Think both as well. Because, if you had a clever environment, in the sense of, no diseases and so, mother and father, both healthy, both also will help you, you would have not had to take responsibility. You are thus on a very different level as many in an old, but as many adults I would almost say.
So honestly: If I read your texts, I would not think that comes from one around the 11.
But I suspect, even if everything would be perfect with you, you would just be far more mature than others in your age, but also had more time to deal with that, with which your peers are about to deal with ,
IT IBut now as it is and you do not have to be friends with everyone. It will certainly also raise those who are more mature. But maybe you can get your father with the therapy with the boat? You will not take it away, especially not if you work. But it is Sichelrich good for you, if you can give you a break.
Fast to tires usually means that you are often developed in some areas of deficits - especially when you have missed steps in your development or have come too short. Everything is possible, nothing is neccesary. There is only one problem when a suffering is created.
It's a problem if you make it a problem.
Do you feel thatl that you missed something or missed? If no, and if you are happy and satisfied with you and your situation, then I see no reason why you should adapt to compulsion. Sure, a degree of social competence should be aimed at. But you do not have to be like others.
I do not think he has meant it negative. Therapists learn to observe as objective as possible and express themselves accordingly. I think that was just a neutral description and interpretation, as he perceives you.

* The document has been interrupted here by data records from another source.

(* ===== verification/StoreSteps.v ===== *)
(** * The Task store as a transition system

    An abstract description of what one statement may do to the tables: the
    writes allowed on a Task row ([task_write]), on an Execution row
    ([exec_write]), and the store steps built from them ([step]). Every
    command of [TaskCommands] and [ExecutionCommands] is collected in one
    datatype [command] with its interpreter [run_command], and the refinement
    theorem says that a successful command is a finite sequence of steps.
    Safety properties are then proved once, by induction on steps. *)

From stdpp Require Import base gmap strings list fin_maps sorting relations.
From Stdlib Require Import Ascii ZArith Lia.
From S2P Require Import Prelude TaskModel TaskCommands ExecutionCommands.

(** ** Writes on a Task row *)

Definition progress_ok (p : progress) : Prop :=
  0 ≤ p_completed p ∧
  match p_total p with Some n => p_completed p ≤ n | None => True end.

Inductive task_write (now : Z) (t : task_row) : task_row → Prop :=
| tw_transition s :
    task_edge (t_state t) s = true →
    t_version t + 1 ≤ INT8_MAX →
    task_write now t (t_touch (t_version t + 1) now
      (t_with_cancellation (cancellation_after (t_state t) s (t_cancellation t)) (t_with_state s t)))
| tw_progress p :
    progress_open (t_state t) = true →
    progress_ok p →
    p_completed (t_progress t) ≤ p_completed p →
    t_version t + 1 ≤ INT8_MAX →
    task_write now t (t_touch (t_version t + 1) now (t_with_progress p t))
| tw_request :
    t_state t = Queued ∨ t_state t = Running →
    t_version t + 1 ≤ INT8_MAX →
    task_write now t (t_touch (t_version t + 1) now
      (t_with_cancellation (Cancellation CRequested (c_reason (t_cancellation t)))
        (t_with_state CancelRequested t)))
| tw_resolve status reason :
    t_state t = CancelRequested →
    status = CAcknowledged ∨ status = CCannotCancelSafely ∨ status = CFailed →
    t_version t + 1 ≤ INT8_MAX →
    task_write now t (t_touch (t_version t + 1) now
      (t_with_cancellation (Cancellation status reason) t))
| tw_result r :
    r ≠ "" →
    t_version t + 1 ≤ INT8_MAX →
    task_write now t (t_touch (t_version t + 1) now (t_with_result (Some r) t))
| tw_bump :
    t_version t + 1 ≤ INT8_MAX →
    task_write now t (t_touch (t_version t + 1) now t)
| tw_settle :
    t_items_settled_at t = None →
    task_write now t (t_touch (t_version t) now (t_with_settled (Some now) t)).

(** ** Writes on an Execution row *)

(** [CHECK (length(COALESCE(failure_reason, '')) <= 513)] *)
Definition reason_ok (r : option string) : Prop :=
  match r with Some s => (String.length s ≤ 513)%nat | None => True end.

Inductive exec_write (now : Z) (d : db) (e : exec_row) : exec_row → Prop :=
| ew_state s r :
    exec_edge (is_bound e) (e_state e) s = true →
    r = e_failure_reason e ∨ reason_ok r →
    e_version e + 1 ≤ INT8_MAX →
    exec_write now d e (e_touch (e_version e + 1) now (e_with_state s r e))
| ew_bind scope ext :
    e_state e = EPendingDispatch →
    (e_external_id e = None ∨ (e_external_id e = Some ext ∧ e_runtime_scope e = scope)) →
    ext ≠ "" →
    e_version e + 1 ≤ INT8_MAX →
    exec_collides d (e_touch (e_version e + 1) now
      (e_with_state EDispatched (e_failure_reason e) (e_with_binding scope (Some ext) e))) = false →
    exec_write now d e (e_touch (e_version e + 1) now
      (e_with_state EDispatched (e_failure_reason e) (e_with_binding scope (Some ext) e)))
| ew_result r :
    r ≠ "" →
    e_version e + 1 ≤ INT8_MAX →
    exec_write now d e (e_touch (e_version e + 1) now (e_with_result (Some r) e))
| ew_supersede :
    e_superseded_at e = None →
    exec_terminal (e_state e) = true →
    e_version e + 1 ≤ INT8_MAX →
    exec_write now d e (e_touch (e_version e + 1) now (e_with_superseded (Some now) e))
| ew_effect key :
    e_superseded_at e = None →
    (∀ k o, db_executions d !! k = Some o → e_tenant o = e_tenant e →
       claimed (e_task_id e) (e_item_key e) key o = false) →
    (length (e_effect_keys e ++ [key]) ≤ EFFECT_KEYS_MAX)%nat →
    e_version e + 1 ≤ INT8_MAX →
    exec_write now d e (e_touch (e_version e + 1) now (e_with_effects (e_effect_keys e ++ [key]) e)).

(** ** Store steps *)

Definition put_task (d : db) (k : string) (t t' : task_row) : db :=
  Db (<[k := t']> (db_tasks d)) (db_executions d) (db_notes d ++ announce t t').

Definition put_execution (d : db) (e : exec_row) : db :=
  Db (db_tasks d) (<[e_id e := e]> (db_executions d)) (db_notes d).

Definition counted (now : Z) (c : exec_counts) (t : task_row) : task_row :=
  t_touch (t_version t + 1) now (t_with_counts c t).

Inductive step (c : session) (now : Z) (d : db) : db → Prop :=
| st_create t :
    t = new_task now (t_id t) (t_type t) (t_tenant t) (t_owner t) (t_definition_version t) →
    rls_allows c (t_tenant t) = true →
    db_tasks d !! t_id t = None →
    0 < t_definition_version t →
    step c now d (Db (<[t_id t := t]> (db_tasks d)) (db_executions d)
                     (db_notes d ++ [ChangeNote (t_id t) (t_version t) (t_tenant t)]))
| st_task k t t' :
    db_tasks d !! k = Some t →
    rls_allows c (t_tenant t) = true →
    task_write now t t' →
    step c now d (put_task d k t t')
| st_exec k e e' :
    db_executions d !! k = Some e →
    e_id e = k →
    rls_allows c (e_tenant e) = true →
    exec_write now d e e' →
    e_state e = e_state e' →
    step c now d (put_execution d e')
| st_exec_move k e e' t :
    db_executions d !! k = Some e →
    e_id e = k →
    rls_allows c (e_tenant e) = true →
    exec_write now d e e' →
    e_state e ≠ e_state e' →
    db_tasks d !! e_task_id e = Some t →
    rls_allows c (t_tenant t) = true →
    t_version t + 1 ≤ INT8_MAX →
    step c now d (put_task (put_execution d e') (e_task_id e) t
      (counted now (counts_move (t_counts t) (rows_counts [e]) (rows_counts [e'])) t))
| st_exec_insert e t :
    db_executions d !! e_id e = None →
    exec_collides d e = false →
    current_tenant c = Some (e_tenant e) →
    e_attempt e = map_max (λ o, if of_item (e_task_id e) (e_item_key e) o then e_attempt o else 0)
                    (visible_executions c d) + 1 →
    e_attempt e ≤ INT4_MAX →
    e_state e = EPendingDispatch ∨ e_state e = EDispatched →
    e_version e = 1 → e_superseded_at e = None → e_effect_keys e = [] →
    e_failure_reason e = None →
    db_tasks d !! e_task_id e = Some t →
    t_tenant t = e_tenant e →
    t_version t + 1 ≤ INT8_MAX →
    blank (e_id e) = false →
    step c now d (put_task (put_execution d e) (e_task_id e) t
      (counted now (counts_add (t_counts t) (rows_counts [e])) t)).

Definition steps (c : session) (now : Z) : relation db := rtc (step c now).

(** ** Reading the primitive statements *)

Lemma visible_tasks_lookup c d k t :
  visible_tasks c d !! k = Some t ↔ db_tasks d !! k = Some t ∧ rls_allows c (t_tenant t) = true.
Proof. unfold visible_tasks. by rewrite map_lookup_filter_Some. Qed.

Lemma visible_executions_lookup c d k e :
  visible_executions c d !! k = Some e ↔
  db_executions d !! k = Some e ∧ rls_allows c (e_tenant e) = true.
Proof. unfold visible_executions. by rewrite map_lookup_filter_Some. Qed.

Lemma select_task_ok c k code d t d' :
  select_task c k code d = Ok (t, d') ↔
  d' = d ∧ db_tasks d !! k = Some t ∧ rls_allows c (t_tenant t) = true.
Proof.
  unfold select_task. rewrite <-visible_tasks_lookup.
  destruct (visible_tasks c d !! k); naive_solver.
Qed.

Lemma select_execution_ok c k code d e d' :
  select_execution c k code d = Ok (e, d') ↔
  d' = d ∧ db_executions d !! k = Some e ∧ rls_allows c (e_tenant e) = true.
Proof.
  unfold select_execution. rewrite <-visible_executions_lookup.
  destruct (visible_executions c d !! k); naive_solver.
Qed.

Lemma find_task_ok c k d o d' :
  find_task c k d = Ok (o, d') ↔ d' = d ∧ o = visible_tasks c d !! k.
Proof. unfold find_task. naive_solver. Qed.

Lemma update_task_ok c k f d u d' :
  update_task c k f d = Ok (u, d') ↔
  (visible_tasks c d !! k = None ∧ d' = d) ∨
  (∃ t t', db_tasks d !! k = Some t ∧ rls_allows c (t_tenant t) = true ∧
           f t = Ok t' ∧ d' = put_task d k t t').
Proof.
  unfold update_task, put_task. destruct u.
  destruct (visible_tasks c d !! k) as [t|] eqn:E.
  - apply visible_tasks_lookup in E as [E1 E2].
    destruct (f t) eqn:Hf; split.
    + intros [= <-]. right. eauto 10.
    + intros [[? ?]|(t1 & t2 & ? & ? & ? & ->)]; [done|]. by assert (t1 = t) as -> by congruence; congruence.
    + done.
    + intros [[? ?]|(t1 & t2 & ? & ? & ? & ->)]; [done|]. by assert (t1 = t) as -> by congruence; congruence.
  - split; [intros [= <-]; by left|].
    intros [[_ ->]|(t1 & t2 & H1 & H2 & _)]; [done|].
    assert (visible_tasks c d !! k = Some t1) by by apply visible_tasks_lookup.
    congruence.
Qed.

But that's just off. Important is what is important to you. Of course you should come up with your peers. But if you understand yourself with older ones better, it is perfectly fine to orient yourself in this direction.
I wish you all the best! : -)
So you are highly gifted and on treatment with a psychologist? Well, vllt is right, what he says. Negative is not. You were just too little out and just cared for your family. :)
is nice. I had no friends for a long time. But then at some point it was done in my heads (without psych) click and have overcome my shyness (I was 11 or 12 years old). And now it works. You are grown-up? Well, you have to go more in the tavern and you may vllt. Register in one club. May I ask why you are in treatment? Because if you e.g. have a social phobia, then it is explanated.
When you work with friends and at the othernot. You do not need 10 friends or more. If you have it, yes, but if you only have 2 very good friends, it's great! Go out to the world: D
And I do not know if he meant the negative sense and that it is a problem or not.
No, This is not meant in the negative sense. It is a completely value-free determination of the facts or life circumstances that made you to what you are.
If you have taken care of your family so unselfish, then that's admirable and speaks for you. Your therapist sees it just as well.